WHAT THE TASK ASKS — Please return, with no alterations, the lines below from the very first through the one that contains "Definition PacketAuthSenderSide : Z := 0.".

*** Opening of EXTRACTED MATERIAL ***

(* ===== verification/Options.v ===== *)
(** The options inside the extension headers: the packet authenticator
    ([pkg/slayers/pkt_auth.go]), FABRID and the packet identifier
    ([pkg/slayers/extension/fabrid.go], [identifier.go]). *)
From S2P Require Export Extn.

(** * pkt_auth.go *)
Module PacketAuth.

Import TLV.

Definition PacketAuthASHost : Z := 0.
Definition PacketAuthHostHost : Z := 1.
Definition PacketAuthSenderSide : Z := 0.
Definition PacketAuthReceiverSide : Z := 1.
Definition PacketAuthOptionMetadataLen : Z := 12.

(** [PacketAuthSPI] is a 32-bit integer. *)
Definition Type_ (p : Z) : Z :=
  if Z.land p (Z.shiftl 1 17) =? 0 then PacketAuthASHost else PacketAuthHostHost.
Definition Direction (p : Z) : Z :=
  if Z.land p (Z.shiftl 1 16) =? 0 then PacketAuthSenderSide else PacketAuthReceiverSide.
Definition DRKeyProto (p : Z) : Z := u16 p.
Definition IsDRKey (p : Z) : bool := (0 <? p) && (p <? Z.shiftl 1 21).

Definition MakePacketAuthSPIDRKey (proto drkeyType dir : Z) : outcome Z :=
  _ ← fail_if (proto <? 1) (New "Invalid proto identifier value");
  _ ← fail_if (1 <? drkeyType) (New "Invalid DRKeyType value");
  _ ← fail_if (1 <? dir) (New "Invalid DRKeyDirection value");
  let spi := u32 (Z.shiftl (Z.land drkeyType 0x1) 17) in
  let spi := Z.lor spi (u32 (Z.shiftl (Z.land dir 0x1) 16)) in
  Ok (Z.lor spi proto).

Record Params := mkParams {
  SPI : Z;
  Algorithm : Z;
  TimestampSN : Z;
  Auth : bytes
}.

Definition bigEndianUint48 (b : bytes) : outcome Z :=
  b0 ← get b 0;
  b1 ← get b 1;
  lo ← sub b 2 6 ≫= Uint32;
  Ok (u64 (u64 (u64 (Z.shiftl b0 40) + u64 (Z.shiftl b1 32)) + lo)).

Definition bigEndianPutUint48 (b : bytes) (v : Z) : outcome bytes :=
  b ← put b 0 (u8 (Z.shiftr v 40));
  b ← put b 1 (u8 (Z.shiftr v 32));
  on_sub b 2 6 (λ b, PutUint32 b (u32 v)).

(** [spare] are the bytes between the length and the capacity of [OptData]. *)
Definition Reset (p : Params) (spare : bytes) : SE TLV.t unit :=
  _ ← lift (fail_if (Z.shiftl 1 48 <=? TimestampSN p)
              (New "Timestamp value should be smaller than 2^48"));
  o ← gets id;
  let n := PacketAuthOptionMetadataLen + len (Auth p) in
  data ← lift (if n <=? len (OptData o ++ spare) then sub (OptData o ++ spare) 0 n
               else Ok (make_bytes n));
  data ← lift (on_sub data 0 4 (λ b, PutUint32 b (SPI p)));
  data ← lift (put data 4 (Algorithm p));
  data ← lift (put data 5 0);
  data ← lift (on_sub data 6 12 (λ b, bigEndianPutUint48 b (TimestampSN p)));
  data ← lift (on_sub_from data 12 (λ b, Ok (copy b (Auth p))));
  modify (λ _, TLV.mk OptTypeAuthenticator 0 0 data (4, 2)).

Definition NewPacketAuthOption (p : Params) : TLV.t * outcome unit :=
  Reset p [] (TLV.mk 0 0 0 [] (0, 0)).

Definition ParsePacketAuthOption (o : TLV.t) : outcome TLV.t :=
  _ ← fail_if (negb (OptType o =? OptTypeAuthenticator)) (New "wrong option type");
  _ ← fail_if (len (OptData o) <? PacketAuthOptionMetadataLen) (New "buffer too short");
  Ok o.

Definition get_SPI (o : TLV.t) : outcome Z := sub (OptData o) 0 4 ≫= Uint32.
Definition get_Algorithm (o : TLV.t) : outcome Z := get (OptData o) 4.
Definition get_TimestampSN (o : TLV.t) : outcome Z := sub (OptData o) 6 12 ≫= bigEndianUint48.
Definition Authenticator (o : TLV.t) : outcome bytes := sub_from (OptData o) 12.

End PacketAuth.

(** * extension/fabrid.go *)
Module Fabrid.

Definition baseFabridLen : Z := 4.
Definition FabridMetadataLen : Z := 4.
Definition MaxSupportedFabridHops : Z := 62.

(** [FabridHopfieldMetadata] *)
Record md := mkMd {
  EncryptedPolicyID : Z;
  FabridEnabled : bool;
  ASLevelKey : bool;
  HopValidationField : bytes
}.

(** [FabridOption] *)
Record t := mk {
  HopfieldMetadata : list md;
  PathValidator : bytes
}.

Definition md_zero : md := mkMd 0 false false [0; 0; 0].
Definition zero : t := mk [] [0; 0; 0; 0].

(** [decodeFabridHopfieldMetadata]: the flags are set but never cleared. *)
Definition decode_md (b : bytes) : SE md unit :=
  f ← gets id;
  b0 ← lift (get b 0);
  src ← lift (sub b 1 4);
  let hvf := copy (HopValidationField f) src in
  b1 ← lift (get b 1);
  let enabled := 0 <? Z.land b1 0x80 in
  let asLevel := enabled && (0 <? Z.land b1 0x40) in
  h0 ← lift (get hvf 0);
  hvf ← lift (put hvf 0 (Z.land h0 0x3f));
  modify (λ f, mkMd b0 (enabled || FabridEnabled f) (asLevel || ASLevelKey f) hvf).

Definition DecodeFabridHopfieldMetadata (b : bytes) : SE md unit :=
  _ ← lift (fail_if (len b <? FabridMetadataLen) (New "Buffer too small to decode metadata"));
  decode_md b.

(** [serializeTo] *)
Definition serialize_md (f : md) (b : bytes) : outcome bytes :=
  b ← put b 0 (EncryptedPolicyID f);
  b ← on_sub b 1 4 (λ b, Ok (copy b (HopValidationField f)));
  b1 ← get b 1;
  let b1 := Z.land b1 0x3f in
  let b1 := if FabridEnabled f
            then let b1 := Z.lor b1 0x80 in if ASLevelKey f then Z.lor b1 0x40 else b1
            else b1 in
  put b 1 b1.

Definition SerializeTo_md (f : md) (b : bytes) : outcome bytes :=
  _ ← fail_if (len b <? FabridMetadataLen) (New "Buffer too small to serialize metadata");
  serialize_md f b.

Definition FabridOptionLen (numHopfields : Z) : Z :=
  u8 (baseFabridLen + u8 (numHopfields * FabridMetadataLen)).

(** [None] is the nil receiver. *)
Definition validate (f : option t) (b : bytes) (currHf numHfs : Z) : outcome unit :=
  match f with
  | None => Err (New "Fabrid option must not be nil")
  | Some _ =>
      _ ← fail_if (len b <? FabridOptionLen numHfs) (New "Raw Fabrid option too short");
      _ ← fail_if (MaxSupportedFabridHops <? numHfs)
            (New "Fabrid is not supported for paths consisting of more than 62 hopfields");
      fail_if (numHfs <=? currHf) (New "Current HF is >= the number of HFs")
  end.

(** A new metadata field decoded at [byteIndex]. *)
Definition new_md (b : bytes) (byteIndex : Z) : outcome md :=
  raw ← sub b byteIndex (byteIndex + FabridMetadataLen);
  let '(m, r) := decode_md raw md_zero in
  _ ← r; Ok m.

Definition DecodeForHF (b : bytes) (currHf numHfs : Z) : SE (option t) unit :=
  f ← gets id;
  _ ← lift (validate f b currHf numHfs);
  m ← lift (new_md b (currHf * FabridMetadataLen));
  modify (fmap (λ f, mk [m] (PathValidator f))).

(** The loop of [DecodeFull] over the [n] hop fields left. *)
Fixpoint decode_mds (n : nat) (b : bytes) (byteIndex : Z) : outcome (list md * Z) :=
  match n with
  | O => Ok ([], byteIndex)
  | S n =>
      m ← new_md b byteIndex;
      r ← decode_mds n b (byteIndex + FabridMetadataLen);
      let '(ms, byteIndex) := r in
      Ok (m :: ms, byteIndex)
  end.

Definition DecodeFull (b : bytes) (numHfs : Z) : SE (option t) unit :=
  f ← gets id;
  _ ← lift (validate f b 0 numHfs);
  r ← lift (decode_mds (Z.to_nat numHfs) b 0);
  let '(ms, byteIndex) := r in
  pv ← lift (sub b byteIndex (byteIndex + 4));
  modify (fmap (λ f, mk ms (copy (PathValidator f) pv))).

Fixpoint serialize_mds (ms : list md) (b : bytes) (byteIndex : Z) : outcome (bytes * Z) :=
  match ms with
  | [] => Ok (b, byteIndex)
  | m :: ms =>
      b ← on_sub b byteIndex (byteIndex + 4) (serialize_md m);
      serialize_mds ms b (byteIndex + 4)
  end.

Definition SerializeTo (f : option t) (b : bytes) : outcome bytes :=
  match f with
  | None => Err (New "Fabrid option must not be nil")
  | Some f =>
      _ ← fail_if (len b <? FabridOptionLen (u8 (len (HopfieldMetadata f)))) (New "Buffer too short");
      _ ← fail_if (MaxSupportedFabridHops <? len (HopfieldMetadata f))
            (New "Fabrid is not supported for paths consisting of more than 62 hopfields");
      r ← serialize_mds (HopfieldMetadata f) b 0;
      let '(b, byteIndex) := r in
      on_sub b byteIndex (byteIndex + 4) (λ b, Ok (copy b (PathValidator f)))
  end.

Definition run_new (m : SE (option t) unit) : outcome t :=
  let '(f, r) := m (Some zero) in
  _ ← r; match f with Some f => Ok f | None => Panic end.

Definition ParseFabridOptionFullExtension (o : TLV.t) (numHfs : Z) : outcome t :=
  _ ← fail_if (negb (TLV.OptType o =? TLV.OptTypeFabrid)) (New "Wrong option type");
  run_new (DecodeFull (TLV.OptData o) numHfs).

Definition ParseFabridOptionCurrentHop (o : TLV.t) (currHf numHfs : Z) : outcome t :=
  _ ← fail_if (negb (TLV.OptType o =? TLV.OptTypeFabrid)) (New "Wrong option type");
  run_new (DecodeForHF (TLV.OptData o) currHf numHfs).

*** Close of EXTRACTED MATERIAL ***

ANSWER TO THIS PROBLEM —
(* ===== verification/Options.v ===== *)
(** The options inside the extension headers: the packet authenticator
    ([pkg/slayers/pkt_auth.go]), FABRID and the packet identifier
    ([pkg/slayers/extension/fabrid.go], [identifier.go]). *)
From S2P Require Export Extn.

(** * pkt_auth.go *)
Module PacketAuth.

Import TLV.

Definition PacketAuthASHost : Z := 0.
Definition PacketAuthHostHost : Z := 1.
Definition PacketAuthSenderSide : Z := 0.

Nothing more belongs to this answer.